Requirement:
Find the line with "H4'). unfold quiet." in the records below. Copy it and every line after it, up to and including the line with "rewrite <- app_assoc, <- Hd, Hp0, <- Hq', Hq, app_assoc;".

++++ Task inputs

(** One connection's record is replaced, and the traffic of no other grows. *)
Lemma outs_replace i c c' t f (l : state) :
  outs l -> Server.client i (ipc l) = Some c -> Server.id c' = i ->
  (forall j, j <> i -> quiet j t) ->
  box (traffic l ++ t) c' ->
  outs {| reactor := reactor l; ipc := Server.client_mut i (fun _ => c') (ipc l); signals := signals l;
          flushes := f; traffic := traffic l ++ t |}.
Proof.
  intros [Hwf Hbox Hnew] Hc Hi Ht Hb. apply client_found in Hc as [Hc Hci].
  split; cbn [ipc traffic].
  - by apply replace_wf.
  - intros x Hx. destruct (update_found i c' (Server.clients (ipc l)) x Hi (proj1 Hwf) Hx) as [->|[Hx' Hxi]]; [done|].
    apply box_quiet; [by apply Ht|by apply Hbox].
  - intros j Hj. cbn in Hj. destruct (Ht j) as (Hq & Hw & _ & Hcm).
    { intros ->. apply (proj1 (Forall_forall _ _) (proj2 Hwf)) in Hc. cbn in Hc. lia. }
    destruct (Hnew j Hj) as (? & ? & Hcm'). rewrite queued_app, wrote_app, came_app, Hq, Hw, Hcm, Hcm', !app_nil_r. done.
Qed.

Lemma held_replace i c c' t f (l : state) :
  Server.client i (ipc l) = Some c -> same_input c c' ->
  (forall j, got j t = [] /\ asked_on j t = []) ->
  held l {| reactor := reactor l; ipc := Server.client_mut i (fun _ => c') (ipc l); signals := signals l;
            flushes := f; traffic := traffic l ++ t |}.
Proof.
  intros Hc Hsame Ht. pose proof (client_found _ _ _ Hc) as [Hin Hi]. pose proof Hsame as (Hid & Hp & Hd & Hcl).
  split; cbn [reactor signals ipc traffic]; try done.
  - by apply (peers_update i c); [|done|congruence].
  - intros x Hx. unfold Server.client_mut in Hx. cbn [Server.clients] in Hx.
    assert (Hor : x = c' \/ x ∈ Server.clients (ipc l)).
    { clear -Hx. induction (Server.clients (ipc l)) as [|y l' IH]; cbn in Hx; [by apply elem_of_nil in Hx|].
      destruct (Server.id y =? i); apply elem_of_cons in Hx as [->|Hx]; [by left|right; by right|right; left|].
      destruct (IH Hx); [by left|right; by right]. }
    destruct Hor as [->|Hx']; [by exists c|exists x; by split_and!].
  - intros j. unfold got. rewrite omap_app. fold (got j t). destruct (Ht j) as [-> _]. by rewrite app_nil_r.
  - intros j. unfold asked_on. rewrite omap_app. fold (asked_on j t). destruct (Ht j) as [_ ->]. by rewrite app_nil_r.
Qed.

(** A flush of a record to which octets were queued, or none; [pre] is what was
    noted of it before. *)
Definition about (i : Server.ClientId) (b : bytes) (pre : list Traffic) : Prop :=
  (forall j, j <> i -> quiet j pre) /\ (forall j, got j pre = [] /\ asked_on j pre = [])
  /\ queued i pre = b /\ wrote i pre = [] /\ concat (omap encode (omap (tells i) pre)) = b.
Lemma flush_holds i c b pre (l : state) :
  outs l -> Server.client i (ipc l) = Some c -> about i b pre ->
  let c0 := Server.set_output (Server.out c ++ b) (Server.sent c) c in
  let (c', w) := Server.flush (taken (flushes l) (Server.pending c0)) c0 in
  let l' := {| reactor := reactor l; ipc := Server.client_mut i (fun _ => c') (ipc l); signals := signals l;
               flushes := S (flushes l); traffic := traffic l ++ pre ++ [Wrote i w] |} in
  outs l' /\ held l l'.
Proof.
  intros Hl Hc (Hoth & Hin' & Hqp & Hwp & Htp) c0. pose proof (client_found _ _ _ Hc) as [Hin Hi].
  destruct (outs_box l Hl c Hin) as (Hcm & Hq' & Hs & Hm & Hq).
  assert (Hp0 : Server.pending c0 = Server.pending c ++ b) by (unfold Server.pending, c0; cbn; by rewrite drop_app_le).
  pose proof (Server.flush_spec (taken (flushes l) (Server.pending c0)) c0) as Hf.
  pose proof (flush_same (taken (flushes l) (Server.pending c0)) c0) as Hsame.
  destruct (Server.flush _ c0) as [c' w]. cbn [fst] in Hsame. cbn zeta.
  destruct Hf as (_ & Hd & Hb & Hs'); [cbn; rewrite length_app; lia|apply taken_honest|].
  assert (Hid : Server.id c' = i) by (destruct Hsame as (-> & _); done).
  assert (Hw : forall j, j <> i -> wrote j [Wrote i w] = [])
    by (intros j Hj; unfold wrote; cbn; by rewrite (proj2 (Z.eqb_neq i j)) by done).
  assert (Hwi : wrote i [Wrote i w] = w) by (unfold wrote; cbn; by rewrite Z.eqb_refl; cbn; rewrite app_nil_r).
  split; [|apply (held_replace i c); [done|exact Hsame|]].
  - apply (outs_replace i c); [done..| |].
    + intros j Hj. destruct (Hoth j Hj) as (H1' & H2' & H3' & H4'). unfold quiet.
      rewrite queued_app, wrote_app, omap_app, came_app, H1', H2', H3', H4', Hw by done. done.
    + rewrite Hi in Hcm, Hq', Hq. unfold box. rewrite Hid, came_app, Hcm, queued_app, queued_app, wrote_app, wrote_app.
      rewrite told_came by done. rewrite !omap_app, !concat_app, Htp, Hqp, Hwp, Hwi, Hq'. cbn.
      change (queued i [Wrote i w]) with (@nil Z). rewrite !app_nil_r. split_and!; [done..|].
      intros Hcl. destruct Hd as [[Hd _]|[Hd Hcl']]; [congruence|].
      change (Server.closed c0) with (Server.closed c) in Hcl'.
      rewrite <- app_assoc, <- Hd, Hp0, <- Hq', Hq, app_assoc; [done|congruence].
  - intros j. destruct (Hin' j) as [Hg Ha]. rewrite got_app, asked_app, Hg, Ha. done.
Qed.

(** What is written does not say more. *)
Definition mute (t : Traffic) : Prop := match t with Said _ _ | Refused _ _ => False | _ => True end.
Definition writes (l l' : state) : Prop :=
  held l l' /\ outs l' /\ forall j, said j (traffic l') = said j (traffic l) /\ refused j (traffic l') = refused j (traffic l).

Lemma said_silent j a b : Forall mute b -> said j (a ++ b) = said j a /\ refused j (a ++ b) = refused j a.
Proof.
  intros Hb. rewrite said_app, refused_app. enough (said j b = [] /\ refused j b = []) as [-> ->] by (by rewrite !app_nil_r).
  induction Hb as [|t b Ht _ IH]; [done|]. destruct t; by try exact IH.
Qed.

Lemma set_output_same c : Server.set_output (Server.out c ++ []) (Server.sent c) c = c.
Proof. rewrite app_nil_r. by destruct c. Qed.

Lemma flush_writes i (l : state) out : outs l -> wp (flush i) (fun _ l' out' => out' = out /\ writes l l') l out.
Proof.
  intros Hl. unfold flush. wp_steps; [|split; [done|split; [reflexivity|done]]].
  unfold flush_with. wp_steps. pose proof (flush_holds i a [] [] l Hl) as Hf.
  specialize (Hf ltac:(done) ltac:(done)).
  cbn zeta in Hf. rewrite set_output_same in Hf. destruct (Server.flush _ a) as [c' w]. wp_steps.
  destruct Hf as [Ho Hh]. split; [done|]. split; [exact Hh|]. split; [exact Ho|].
  intros j. apply (said_silent j _ [Wrote i w]). by constructor.
Qed.

(** A client is told something, and it is sent. *)
Definition telling (i : Server.ClientId) (r : Engine.Reply) (t : Traffic) : Prop := t = Said i r \/ t = Refused i r.
Lemma telling_other i r t j : telling i r t -> j <> i -> quiet j [t].
Proof.
  intros Ht Hj. apply not_eq_sym, Z.eqb_neq in Hj.
  destruct Ht as [-> | ->]; split_and!; try done; cbn; by rewrite Hj.
Qed.
Lemma telling_reads i r t j : telling i r t -> got j [t] = [] /\ asked_on j [t] = [].
Proof. by intros [-> | ->]. Qed.
Lemma telling_said i r t : telling i r t -> omap (tells i) [t] = [r].
Proof. intros [-> | ->]; cbn; by rewrite Z.eqb_refl. Qed.
Lemma held_note t (l : state) : (forall j, got j t = [] /\ asked_on j t = []) -> held l (note t l).
Proof.
  intros Ht. split; try done; [intros c Hc; by exists c|..]; intros j; cbn [note traffic];
    rewrite ?got_app, ?asked_app; destruct (Ht j) as [Hg Ha]; by rewrite ?Hg, ?Ha, app_nil_r.
Qed.

Definition told_of (l : state) (t : list Traffic) (l' : state) : Prop :=
  held l l' /\ outs l' /\ forall j, said j (traffic l') = said j (traffic l ++ t) /\ refused j (traffic l') = refused j (traffic l ++ t).
Lemma tell_holds i r t (l : state) out :
  outs l -> telling i r t ->
  wp (_ ← modify (note [t]); send i r) (fun _ l' out' => out' = out /\ told_of l [t] l') l out.
Proof.
  intros Hl Ht. wp_steps. unfold send. wp_steps.
  - unfold flush_with. wp_steps. destruct (telling_reads i r t i Ht) as [_ _].
    assert (Hab : about i a0 [t; Queued i a0]).
    { split_and!.
      - intros j Hj. pose proof (telling_other i r t j Ht Hj) as (H1' & H2' & H3' & H4').
        assert (Hij : (i =? j) = false) by (by apply Z.eqb_neq, not_eq_sym).
        change [t; Queued i a0] with ([t] ++ [Queued i a0]). unfold quiet.
        rewrite queued_app, wrote_app, omap_app, came_app, H1', H2', H3', H4'. unfold queued. cbn. by rewrite Hij.
      - intros j. change [t; Queued i a0] with ([t] ++ [Queued i a0]). rewrite got_app, asked_app.
        destruct (telling_reads i r t j Ht) as [-> ->]. done.
      - unfold queued. destruct Ht as [-> | ->]; cbn; rewrite Z.eqb_refl; cbn; by rewrite app_nil_r.
      - by destruct Ht as [-> | ->].
      - change [t; Queued i a0] with ([t] ++ [Queued i a0]). rewrite omap_app, (telling_said i r t Ht). cbn.
        match goal with He : encode r = Some a0 |- _ => rewrite He end. cbn. by rewrite app_nil_r. }
    pose proof (flush_holds i a a0 [t; Queued i a0] l Hl) as Hf. specialize (Hf ltac:(done) Hab).
    cbn zeta in Hf. cbn [flushes note ipc]. destruct (Server.flush _ _) as [c' w]. wp_steps.
    destruct Hf as [Ho Hh]. unfold note, set_ipc, flushed. cbn. rewrite <- !app_assoc.
    split; [done|]. split; [exact Hh|]. split; [exact Ho|].
    intros j. change ([t] ++ [Queued i a0] ++ [Wrote i w]) with ([t] ++ [Queued i a0; Wrote i w]). rewrite app_assoc.
    apply said_silent. by repeat constructor.
  - split; [done|]. split; [apply held_note; intros; by apply (telling_reads i r)|]. split; [|done].
    destruct Hl as [? Hb Hn]. split; cbn [note ipc traffic]; [done| |].
    + intros c Hc. destruct (decide (Server.id c = i)) as [Hci|Hci].
      * destruct (Hb c Hc) as (Hcm & Hq & ? & ? & Hcl). rewrite Hci in *. unfold box.
        rewrite Hci, came_app, Hcm, queued_app, wrote_app, told_came, omap_app, concat_app, (telling_said i r t Ht) by done.
        assert (queued i [t] = [] /\ wrote i [t] = []) as [-> ->] by (by destruct Ht as [-> | ->]).
        cbn [omap list_omap]. match goal with He : encode r = None |- _ => rewrite He end. by rewrite !app_nil_r.
      * apply box_quiet; [by apply (telling_other i r)|by apply Hb].
    + intros j Hj. destruct (Hn j Hj) as (Hq & Hw & Hcm). rewrite queued_app, wrote_app, came_app, Hq, Hw, Hcm.
      by destruct Ht as [-> | ->].
  - split; [done|]. split; [apply held_note; intros; by apply (telling_reads i r)|]. split; [|done].
    destruct Hl as [? Hb Hn]. split; cbn [note ipc traffic]; [done| |].
    + intros c Hc. apply box_quiet; [|by apply Hb]. apply (telling_other i r); [done|]. intros Hci.
      enough (is_Some (Server.client i (ipc l))) as [? ?] by (cbn in *; congruence).
      subst i. unfold Server.client. apply (find_first_is_Some _ _ c Hc), Z.eqb_refl.
    + intros j Hj. destruct (Hn j Hj) as (Hq & Hw & Hcm). rewrite queued_app, wrote_app, came_app, Hq, Hw, Hcm.
      by destruct Ht as [-> | ->].
Qed.

(** The replies of a handler, posted. *)
Definition posts (es : list Engine.Effect) (l l' : state) : Prop :=
  held l l' /\ outs l' /\ forall j, said j (traffic l') = said j (traffic l) ++ sends j es /\ refused j (traffic l') = refused j (traffic l).
Lemma post_posts e (l : state) out : outs l -> wp (post e) (fun _ l' out' => out' = out /\ posts [e] l l') l out.
Proof.
  intros Hl. destruct e as [A s|i r]; cbn [post].
  - wp_steps. split; [done|]. split; [reflexivity|]. split; [done|]. intros j. cbn. by rewrite app_nil_r.
  - eapply wp_mono; [apply (tell_holds i r (Said i r)); [done|by left]|]. cbn beta.
    intros _ l' out' (-> & Hh & Ho & Hs). split; [done|]. split; [done|]. split; [done|]. intros j.
    destruct (Hs j) as [-> ->]. rewrite said_app, refused_app. by rewrite (app_nil_r (refused j _)).
Qed.
Lemma post_all es (l : state) out : outs l -> wp (for_each es post) (fun _ l' out' => out' = out /\ posts es l l') l out.
Proof.
  revert l. induction es as [|e es IH]; intros l Hl; cbn [for_each].
  - wp_steps. split; [done|]. split; [reflexivity|]. split; [done|]. intros j. cbn. by rewrite app_nil_r.
  - wp_steps. eapply wp_mono; [by apply post_posts|]. cbn beta. intros _ l1 out1 (-> & Hh1 & Ho1 & Hs1).
    eapply wp_mono; [by apply IH|]. cbn beta. intros _ l2 out2 (-> & Hh2 & Ho2 & Hs2). split; [done|].
    split; [by etrans|]. split; [done|]. intros j. destruct (Hs2 j) as [-> ->], (Hs1 j) as [-> ->].
    rewrite <- app_assoc. split; [|done]. f_equal. change (e :: es) with ([e] ++ es). unfold sends. by rewrite omap_app.
Qed.
End loop.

++++++++

Result for this task:
    + intros j Hj. destruct (Hoth j Hj) as (H1' & H2' & H3' & H4'). unfold quiet.
      rewrite queued_app, wrote_app, omap_app, came_app, H1', H2', H3', H4', Hw by done. done.
    + rewrite Hi in Hcm, Hq', Hq. unfold box. rewrite Hid, came_app, Hcm, queued_app, queued_app, wrote_app, wrote_app.
      rewrite told_came by done. rewrite !omap_app, !concat_app, Htp, Hqp, Hwp, Hwi, Hq'. cbn.
      change (queued i [Wrote i w]) with (@nil Z). rewrite !app_nil_r. split_and!; [done..|].
      intros Hcl. destruct Hd as [[Hd _]|[Hd Hcl']]; [congruence|].
      change (Server.closed c0) with (Server.closed c) in Hcl'.
      rewrite <- app_assoc, <- Hd, Hp0, <- Hq', Hq, app_assoc; [done|congruence].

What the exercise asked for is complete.